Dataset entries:
----
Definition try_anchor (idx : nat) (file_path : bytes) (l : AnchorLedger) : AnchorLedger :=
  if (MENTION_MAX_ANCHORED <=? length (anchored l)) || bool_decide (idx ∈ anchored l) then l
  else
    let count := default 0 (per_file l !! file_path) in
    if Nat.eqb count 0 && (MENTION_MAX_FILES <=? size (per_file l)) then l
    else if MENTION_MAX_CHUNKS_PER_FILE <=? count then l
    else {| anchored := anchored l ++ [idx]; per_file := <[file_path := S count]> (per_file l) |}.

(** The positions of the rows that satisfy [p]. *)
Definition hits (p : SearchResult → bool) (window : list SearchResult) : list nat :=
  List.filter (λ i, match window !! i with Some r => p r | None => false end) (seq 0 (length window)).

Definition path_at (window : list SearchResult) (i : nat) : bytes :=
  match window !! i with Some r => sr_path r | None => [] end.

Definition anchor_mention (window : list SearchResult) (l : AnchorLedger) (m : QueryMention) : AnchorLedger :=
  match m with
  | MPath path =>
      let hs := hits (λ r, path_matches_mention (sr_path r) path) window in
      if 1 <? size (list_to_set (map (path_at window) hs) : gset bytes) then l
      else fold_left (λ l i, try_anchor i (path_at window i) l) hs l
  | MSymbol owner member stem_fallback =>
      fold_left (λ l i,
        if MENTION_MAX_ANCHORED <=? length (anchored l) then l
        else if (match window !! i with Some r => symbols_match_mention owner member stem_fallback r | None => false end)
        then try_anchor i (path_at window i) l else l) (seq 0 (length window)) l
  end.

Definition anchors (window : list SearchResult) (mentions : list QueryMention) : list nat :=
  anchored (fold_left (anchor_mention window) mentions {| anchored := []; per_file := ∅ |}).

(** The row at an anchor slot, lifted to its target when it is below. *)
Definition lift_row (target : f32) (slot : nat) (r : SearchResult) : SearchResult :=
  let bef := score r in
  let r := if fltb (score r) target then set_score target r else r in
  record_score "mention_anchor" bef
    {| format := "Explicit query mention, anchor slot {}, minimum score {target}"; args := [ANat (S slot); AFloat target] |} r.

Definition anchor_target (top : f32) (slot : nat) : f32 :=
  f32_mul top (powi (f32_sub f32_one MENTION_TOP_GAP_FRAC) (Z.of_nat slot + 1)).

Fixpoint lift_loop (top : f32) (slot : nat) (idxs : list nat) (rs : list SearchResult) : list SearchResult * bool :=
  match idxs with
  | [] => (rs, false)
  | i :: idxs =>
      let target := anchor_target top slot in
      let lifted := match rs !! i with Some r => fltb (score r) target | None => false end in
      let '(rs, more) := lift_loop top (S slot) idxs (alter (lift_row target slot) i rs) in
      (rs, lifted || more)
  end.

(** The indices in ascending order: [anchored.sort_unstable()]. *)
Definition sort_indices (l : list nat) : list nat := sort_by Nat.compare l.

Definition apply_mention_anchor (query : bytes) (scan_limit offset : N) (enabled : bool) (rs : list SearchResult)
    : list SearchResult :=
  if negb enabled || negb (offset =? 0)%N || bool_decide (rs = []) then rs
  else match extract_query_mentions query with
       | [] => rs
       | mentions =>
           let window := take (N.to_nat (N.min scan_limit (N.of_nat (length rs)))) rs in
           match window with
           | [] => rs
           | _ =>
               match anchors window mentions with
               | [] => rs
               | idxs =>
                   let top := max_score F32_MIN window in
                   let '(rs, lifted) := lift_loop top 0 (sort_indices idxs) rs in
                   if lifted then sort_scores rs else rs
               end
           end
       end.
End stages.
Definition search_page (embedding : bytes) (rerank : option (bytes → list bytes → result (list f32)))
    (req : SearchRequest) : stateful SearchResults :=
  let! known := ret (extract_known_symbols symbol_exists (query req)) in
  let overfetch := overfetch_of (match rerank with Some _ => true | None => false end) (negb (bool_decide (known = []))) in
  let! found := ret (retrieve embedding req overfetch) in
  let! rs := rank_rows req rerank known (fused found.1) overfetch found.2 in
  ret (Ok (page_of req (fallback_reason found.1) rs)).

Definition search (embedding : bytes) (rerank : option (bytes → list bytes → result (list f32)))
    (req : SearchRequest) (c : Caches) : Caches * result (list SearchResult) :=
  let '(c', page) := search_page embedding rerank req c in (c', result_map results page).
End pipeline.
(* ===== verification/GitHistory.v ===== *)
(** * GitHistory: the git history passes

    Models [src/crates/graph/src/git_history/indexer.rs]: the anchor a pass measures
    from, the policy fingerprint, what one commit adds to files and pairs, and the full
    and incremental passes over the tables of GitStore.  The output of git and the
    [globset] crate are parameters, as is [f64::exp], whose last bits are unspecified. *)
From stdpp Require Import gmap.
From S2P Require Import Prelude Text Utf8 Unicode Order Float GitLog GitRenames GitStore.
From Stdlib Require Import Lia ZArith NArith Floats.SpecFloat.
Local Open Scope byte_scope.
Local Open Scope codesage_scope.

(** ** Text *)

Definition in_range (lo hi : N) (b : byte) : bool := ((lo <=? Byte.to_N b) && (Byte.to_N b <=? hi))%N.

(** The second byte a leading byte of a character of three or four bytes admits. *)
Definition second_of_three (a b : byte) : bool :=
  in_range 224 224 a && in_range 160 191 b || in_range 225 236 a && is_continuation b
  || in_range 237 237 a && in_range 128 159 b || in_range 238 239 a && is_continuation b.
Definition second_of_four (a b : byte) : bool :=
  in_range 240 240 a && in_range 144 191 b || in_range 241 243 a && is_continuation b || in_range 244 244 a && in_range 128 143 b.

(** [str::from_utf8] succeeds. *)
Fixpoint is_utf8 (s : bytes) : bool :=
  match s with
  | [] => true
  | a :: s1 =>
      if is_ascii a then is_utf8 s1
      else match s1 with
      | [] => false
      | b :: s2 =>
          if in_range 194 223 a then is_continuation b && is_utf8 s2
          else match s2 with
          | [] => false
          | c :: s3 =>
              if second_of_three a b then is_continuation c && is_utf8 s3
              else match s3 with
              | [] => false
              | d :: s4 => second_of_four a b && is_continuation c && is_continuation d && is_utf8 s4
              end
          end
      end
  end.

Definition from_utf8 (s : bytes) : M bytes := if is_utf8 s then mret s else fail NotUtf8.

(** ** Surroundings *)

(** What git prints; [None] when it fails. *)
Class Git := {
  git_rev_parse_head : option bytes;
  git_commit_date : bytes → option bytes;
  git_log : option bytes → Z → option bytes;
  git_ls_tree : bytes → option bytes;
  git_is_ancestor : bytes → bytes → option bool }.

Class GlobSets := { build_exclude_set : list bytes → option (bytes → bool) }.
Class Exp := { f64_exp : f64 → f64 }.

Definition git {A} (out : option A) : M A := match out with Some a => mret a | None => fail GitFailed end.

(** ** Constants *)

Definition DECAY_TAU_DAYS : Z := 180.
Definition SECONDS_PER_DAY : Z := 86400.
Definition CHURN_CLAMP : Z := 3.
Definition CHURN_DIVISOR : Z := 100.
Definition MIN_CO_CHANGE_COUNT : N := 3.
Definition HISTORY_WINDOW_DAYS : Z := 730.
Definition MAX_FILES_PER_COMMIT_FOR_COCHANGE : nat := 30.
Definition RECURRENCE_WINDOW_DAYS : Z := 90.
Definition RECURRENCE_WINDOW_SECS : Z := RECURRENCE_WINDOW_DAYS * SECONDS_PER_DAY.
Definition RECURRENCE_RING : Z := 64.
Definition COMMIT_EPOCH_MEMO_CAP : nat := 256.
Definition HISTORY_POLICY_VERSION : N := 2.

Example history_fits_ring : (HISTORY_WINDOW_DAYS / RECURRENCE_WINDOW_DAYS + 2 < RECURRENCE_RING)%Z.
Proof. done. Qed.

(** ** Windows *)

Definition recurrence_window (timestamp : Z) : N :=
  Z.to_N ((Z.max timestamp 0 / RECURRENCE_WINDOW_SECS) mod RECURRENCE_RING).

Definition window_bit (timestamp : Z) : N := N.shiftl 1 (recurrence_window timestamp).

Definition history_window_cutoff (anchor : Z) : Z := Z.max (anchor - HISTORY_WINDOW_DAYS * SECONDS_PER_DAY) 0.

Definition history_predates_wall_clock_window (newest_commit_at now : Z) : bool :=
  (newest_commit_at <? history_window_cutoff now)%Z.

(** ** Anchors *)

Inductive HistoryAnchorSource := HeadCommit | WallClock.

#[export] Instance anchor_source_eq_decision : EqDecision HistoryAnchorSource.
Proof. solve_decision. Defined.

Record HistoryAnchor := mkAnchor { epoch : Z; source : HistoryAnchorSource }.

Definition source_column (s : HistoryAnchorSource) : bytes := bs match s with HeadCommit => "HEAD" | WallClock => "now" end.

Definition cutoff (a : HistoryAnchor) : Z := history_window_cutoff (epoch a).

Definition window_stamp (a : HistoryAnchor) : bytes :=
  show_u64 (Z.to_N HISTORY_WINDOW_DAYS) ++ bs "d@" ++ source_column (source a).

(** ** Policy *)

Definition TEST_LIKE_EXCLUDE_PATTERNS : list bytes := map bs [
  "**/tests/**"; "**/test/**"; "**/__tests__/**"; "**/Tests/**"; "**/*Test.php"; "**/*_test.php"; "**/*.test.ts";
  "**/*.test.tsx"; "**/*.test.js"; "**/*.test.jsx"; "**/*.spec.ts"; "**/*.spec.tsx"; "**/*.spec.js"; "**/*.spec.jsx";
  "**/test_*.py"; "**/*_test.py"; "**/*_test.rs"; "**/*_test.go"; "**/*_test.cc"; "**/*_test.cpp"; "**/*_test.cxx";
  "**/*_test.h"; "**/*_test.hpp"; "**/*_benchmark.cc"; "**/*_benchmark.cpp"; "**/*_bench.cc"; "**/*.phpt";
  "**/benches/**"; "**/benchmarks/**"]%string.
----
[ASSIGNMENT]
Your task for the entries above: copy exactly the span starting with the line with "(** What git prints; [None] when it fails. *)" and going on through the line with "git_ls_tree : bytes → option bytes;", both lines included, and nothing else.

[COMPLETED TASK]
(** What git prints; [None] when it fails. *)
Class Git := {
  git_rev_parse_head : option bytes;
  git_commit_date : bytes → option bytes;
  git_log : option bytes → Z → option bytes;
  git_ls_tree : bytes → option bytes;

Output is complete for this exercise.